Students at Lancaster University

Term 2: Optional modules

Term 2 allows for specialism in either advanced technical or application areas. Applications offered are those for which there is a considerable demand for data scientists. Subject-specific experts from across the University will deliver the specific pathways. We currently provide pathways in:

The available modules build upon the core set and have a prerequisite level of skills and knowledge.

Business intelligence pathway

Accordion

  • Forecasting

    Every managerial decision concerned with future actions is based upon a prediction of some aspects of the future. Therefore Forecasting plays an important role in enhancing managerial decision making.
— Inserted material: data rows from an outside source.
(** [posix_madvise(addr, len, advice)]: [0], or an error number.  The
    calls that went through are recorded in [advised]. *)
Definition sys_posix_madvise (addr len adv : Z) (w : World) : Z * World :=
  let '(fault, w) := pop_fault w in
  if fault then (EINVAL, w) else
  if (adv <? 0) || (4 <? adv) then (EINVAL, w) else
  (0, set_advised ({| adv_addr := addr; adv_len := len; adv_advice := adv |} :: advised w) w).

(** [munmap(addr, len)]: drops the mappings that start in
    [[addr, addr + len)]; [addr] has to be page aligned and [len] positive. *)
Definition sys_munmap (addr len : Z) (w : World) : Z * World :=
  let '(fault, w) := pop_fault w in
  if fault then (-1, w) else
  if negb (addr mod page_size =? 0) || (len <=? 0) then (-1, w) else
  let keep m := negb ((addr <=? map_base m) && (map_base m <? addr + len)) in
  (0, set_mappings (filter (λ m, keep m = true) (mappings w)) (next_addr w) w).

(** [::close(fd)]: the descriptor is released whatever the call returns. *)
Definition sys_close (fd : Z) (w : World) : Z * World :=
  let '(fault, w) := pop_fault w in
  (if fault then -1 else 0, set_fds (delete fd (fds w)) (next_fd w) w).

(** ** Memory: shared mappings are windows onto the files *)

Definition covers (a : Z) (m : mapping) : bool :=
  (map_base m <=? a) && (a <? map_base m + round_up (map_len m)).

(** Reading the byte at address [a].  [None] is a fault: no mapping there
    ([SIGSEGV]), or a page of the mapping wholly behind the end of the file
    ([SIGBUS]).  The rest of the file's last page reads as zero. *)
Definition peek (w : World) (a : Z) : option byte :=
  m ← List.find (covers a) (mappings w);
  c ← files w !! map_path m;
  let off := a - map_base m in
  if off <? file_length c then c !! Z.to_nat off
  else if off <? round_up (file_length c) then Some Byte.x00
  else None.

(** Writing the byte at address [a]: it reaches the file when it lies
    within the file's length; in the rest of the last page it is lost. *)
Definition poke (w : World) (a : Z) (b : byte) : option World :=
  m ← List.find (covers a) (mappings w);
  c ← files w !! map_path m;
  let off := a - map_base m in
  if negb (map_write m) then None
  else if off <? file_length c
  then Some (set_files (<[map_path m := <[Z.to_nat off := b]> c]> (files w)) w)
  else if off <? round_up (file_length c) then Some w
  else None.

Fixpoint load_bytes (w : World) (a : Z) (k : nat) : option (list byte) :=
  match k with
  | O => Some []
  | S k => b ← peek w a; bs ← load_bytes w (a + 1) k; Some (b :: bs)
  end.

Fixpoint store_bytes (w : World) (a : Z) (bs : list byte) : option World :=
  match bs with
  | [] => Some w
  | b :: bs => w' ← poke w a b; store_bytes w' (a + 1) bs
  end.

(** [*p] read as a [T], and [*p = x]. *)
Definition load {T} `{POD T} (w : World) (p : Z) : option T :=
  of_bytes <$> load_bytes w p (Z.to_nat (sizeof T)).

Definition store {T} `{POD T} (w : World) (p : Z) (x : T) : option World :=
  store_bytes w p (to_bytes x).

(** [p + k] on a [T*]. *)
Definition ptr_add {T} `{Platform} `{POD T} (p k : Z) : Z :=
  to_size_t (p + k * sizeof T).

(** What an expression of type [T] denotes: a function returning [T] gives
    a temporary holding a copy, one returning [T&] (or a subscript [p[i]])
    names the object at an address. *)
Inductive value (T : Type) : Type :=
  | temporary (x : T)
  | object_at (addr : Z).
Global Arguments temporary {T} x.
Global Arguments object_at {T} addr.

(** [e = x]: assigning to a temporary changes the temporary, which is then
    discarded; assigning to an object stores into memory. *)
Definition assign_to {T} `{POD T} (e : value T) (x : T) (w : World) : option World :=
  match e with
  | temporary _ => Some w
  | object_at a => store w a x
  end.

(** [T y = e]: the value read from an expression. *)
Definition read_from {T} `{POD T} (e : value T) (w : World) : option T :=
  match e with
  | temporary x => Some x
  | object_at a => load w a
  end.

(** [p[i]] *)
Definition subscript {T} `{Platform} `{POD T} (p i : Z) : value T :=
  object_at (ptr_add (T:=T) p i).

(** ** Member functions: state and exceptions *)

Inductive exn := runtime_error (what : string).

Inductive res (A : Type) : Type :=
  | Ret (a : A)
  | Throw (e : exn).
Global Arguments Ret {A} a.
Global Arguments Throw {A} e.

(** A computation on a state [S] that returns or throws; the state
    reached at a [throw] is kept. *)
Definition M (S A : Type) : Type := S → res A * S.

Global Instance M_ret {S} : MRet (M S) := λ A a s, (Ret a, s).

Global Instance M_bind {S} : MBind (M S) := λ A B f m s,
  match m s with
  | (Ret a, s') => f a s'
  | (Throw e, s') => (Throw e, s')
  end.

Definition throw {S A} (e : exn) : M S A := λ s, (Throw e, s).

(** A system call made from a member function. *)
Definition call {V A} (f : World → A * World) : M (V * World) A :=
  λ s, (Ret (f s.2).1, (s.1, (f s.2).2)).

(** Reading and assigning the members of [*this]. *)
Definition this {V} : M (V * World) V := λ s, (Ret s.1, s).

Definition assign {V} (f : V → V) : M (V * World) unit :=
  λ s, (Ret (), (f s.1, s.2)).

(** How the destruction of a view ends.  A destructor is [noexcept]: when
    an exception leaves it [std::terminate] is called and the process
    ends; otherwise the object is gone and the system goes on. *)
Inductive destruction : Type :=
  | destroyed (w : World)
  | terminated.

(** How a loop over a view ends. *)
Inductive outcome (A : Type) : Type :=
  | Done (a : A)
  | Fault
  | OutOfFuel.
Global Arguments Done {A} a.
Global Arguments Fault {A}.
Global Arguments OutOfFuel {A}.

(** ** [mm::file_source<T>]: the read view *)

Module file_source.
Section file_source.
Context `{Platform} {T : Type} `{POD T}.

Record t := mk { m_fd : Z; m_size : Z; m_data : Z }.

Definition set_fd (x : Z) (v : t) : t := mk x (m_size v) (m_data v).
Definition set_size (x : Z) (v : t) : t := mk (m_fd v) x (m_data v).
Definition set_data (x : Z) (v : t) : t := mk (m_fd v) (m_size v) x.

Definition init : M (t * World) unit :=
  assign (set_fd (-1));;
  assign (set_size 0);;
  assign (set_data nullptr).

Definition is_open (v : t) : bool := negb (m_fd v =? -1).

(** The members as [init] leaves them. *)
Definition closed_state : t := mk (-1) 0 nullptr.

Definition open (path : string) (adv : Z) : M (t * World) unit :=
  fd ← call (sys_open path O_RDONLY);
  assign (set_fd fd);;
  v ← this;
  if m_fd v =? -1 then throw (runtime_error "cannot open file") else
  fs ← call (sys_fstat (m_fd v));
  match fs with
  | None => throw (runtime_error "cannot stat file")
  | Some fs =>
      assign (set_size (to_size_t (st_size fs)));;
      v ← this;
      p ← call (sys_mmap (m_size v) PROT_READ (m_fd v));
      assign (set_data p);;
      v ← this;
      if m_data v =? MAP_FAILED then throw (runtime_error "mmap failed") else
      r ← call (sys_posix_madvise (m_data v) (m_size v ÷ sizeof T) adv);
      if negb (r =? 0) then throw (runtime_error "madvise failed") else
      mret ()
  end.

Definition close : M (t * World) unit :=
  v ← this;
  if is_open v then
    r ← call (sys_munmap (m_data v) (m_size v));
    if r =? -1
    then throw (runtime_error "munmap failed when closing file_source")
    else
      call (sys_close (m_fd v));;
      init
  else mret ().

Definition bytes (v : t) : Z := m_size v.

Definition size (v : t) : Z := m_size v ÷ sizeof T.

Definition data (v : t) : Z := m_data v.

(** [file_source()] and [file_source(path, adv)] *)
Definition default_ctor : M (t * World) unit := init.

Definition ctor (path : string) (adv : Z) : M (t * World) unit :=
  init;; open path adv.

(** [~file_source() { close(); }] *)
Definition dtor (s : t * World) : destruction :=
  match close s with
  | (Ret _, (_, w)) => destroyed w
  | (Throw _, _) => terminated
  end.

Record iterator := mk_iterator { m_ptr : Z }.

Definition iterator_ctor (addr offset : Z) : iterator :=
  mk_iterator (ptr_add (T:=T) addr offset).

(** [T operator*() { return *m_ptr; }] *)
Definition deref (it : iterator) (w : World) : option (value T) :=
  temporary <$> load w (m_ptr it).

Definition incr (it : iterator) : iterator :=
  mk_iterator (ptr_add (T:=T) (m_ptr it) 1).

Definition iterator_eq (it rhs : iterator) : bool := m_ptr it =? m_ptr rhs.

Definition iterator_ne (it rhs : iterator) : bool := negb (iterator_eq it rhs).

Definition begin_ (v : t) : iterator := iterator_ctor (m_data v) 0.

Definition end_ (v : t) : iterator := iterator_ctor (m_data v) (size v).

(** [for (it = first; it != last; ++it) out.push_back( *it );] *)
Fixpoint traverse (fuel : nat) (w : World) (it last : iterator) : outcome (list T) :=
  if iterator_ne it last then
    match fuel with
    | O => OutOfFuel
    | S fuel =>
        match deref it w ≫= (λ e, read_from e w) with
        | None => Fault
        | Some x =>
            match traverse fuel w (incr it) last with
            | Done xs => Done (x :: xs)
            | o => o
            end
        end
    end
  else Done [].

(** [for (auto x : v) out.push_back(x);] *)
Definition iterate (fuel : nat) (v : t) (w : World) : outcome (list T) :=
  traverse fuel w (begin_ v) (end_ v).

End file_source.
Global Arguments t : clear implicits.
Global Arguments iterator : clear implicits.
End file_source.

(** ** [mm::file_sink<T>]: the write view *)

Module file_sink.
Section file_sink.
Context `{Platform} {T : Type} `{POD T}.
    After introducing the topic of forecasting in organisations, time series patterns and simple forecasting methods (naïve and moving averages) are explored. Then, the extrapolative forecasting methods of exponential smoothing and ARIMA models are considered. A detailed treatment of causal modelling follows, with a full evaluation of the estimated models. Forecasting applications in operations and marketing are then discussed. The module ends with an examination of judgmental forecasting and how forecasting can best be improved in an organisational context. Assessment is through a report aimed at extending and evaluating student learning in causal modelling and time series analysis.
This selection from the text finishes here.